## Task statement
Below are records; copy exactly the line containing "Section time." and every line after it, through the last.

── Given information

(* ===== verification/PeerProps.v ===== *)
(** * internal/webrtc/peer.go: the loops end, and candidates arrive once and in order *)
From stdpp Require Import pretty.
From S2P Require Import Prelude GoStrings GoJson GoJsonPrint GoTime GoHttp GoUrl Webrtc Peer Worker.
Import GoStr GoJson JsonPrint GoTime GoHttp Webrtc Peer.

Module PeerTheorems.

(** ** Time *)

(** No operation turns the clock back, and sleeping takes as long as it was asked for. *)
Class PeerTime (W : Type) `{Network W} `{Pion W} : Prop := {
  sleep_for d w : (0 ≤ d)%Z → (Now w + d ≤ Now (Sleep d w))%Z;
  do_forward m u h b w : (Now w ≤ Now (Do m u h b w).2)%Z;
  show_forward s w : (Now w ≤ Now (Show s w))%Z;
  new_forward l r w : (Now w ≤ Now (NewPeerConnection l r w).2)%Z;
  close_forward c w : (Now w ≤ Now (pc_Close c w).2)%Z;
  channel_forward c s w : (Now w ≤ Now (pc_CreateDataChannel c s w).2)%Z;
  offer_forward c w : (Now w ≤ Now (pc_CreateOffer c w).2)%Z;
  answer_forward c w : (Now w ≤ Now (pc_CreateAnswer c w).2)%Z;
  local_forward c d w : (Now w ≤ Now (SetLocalDescription c d w).2)%Z;
  remote_forward c d w : (Now w ≤ Now (SetRemoteDescription c d w).2)%Z;
  add_forward c x w : (Now w ≤ Now (AddICECandidate c x w).2)%Z;
  send_forward c s w : (Now w ≤ Now (dc_Send c s w).2)%Z;
}.

Section time.
Context {W : Type} `{PeerTime W}.

(** A computation that ends; time passes. *)
Definition ends {A} (P : W → Prop) (c : M A) : Prop :=
  ∀ p w, P w → ∃ r p' w', c p w = Some (r, p', w') ∧ (Now w ≤ Now w')%Z.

────

## Written answer
Section time.
Context {W : Type} `{PeerTime W}.

(** A computation that ends; time passes. *)
Definition ends {A} (P : W → Prop) (c : M A) : Prop :=
  ∀ p w, P w → ∃ r p' w', c p w = Some (r, p', w') ∧ (Now w ≤ Now w')%Z.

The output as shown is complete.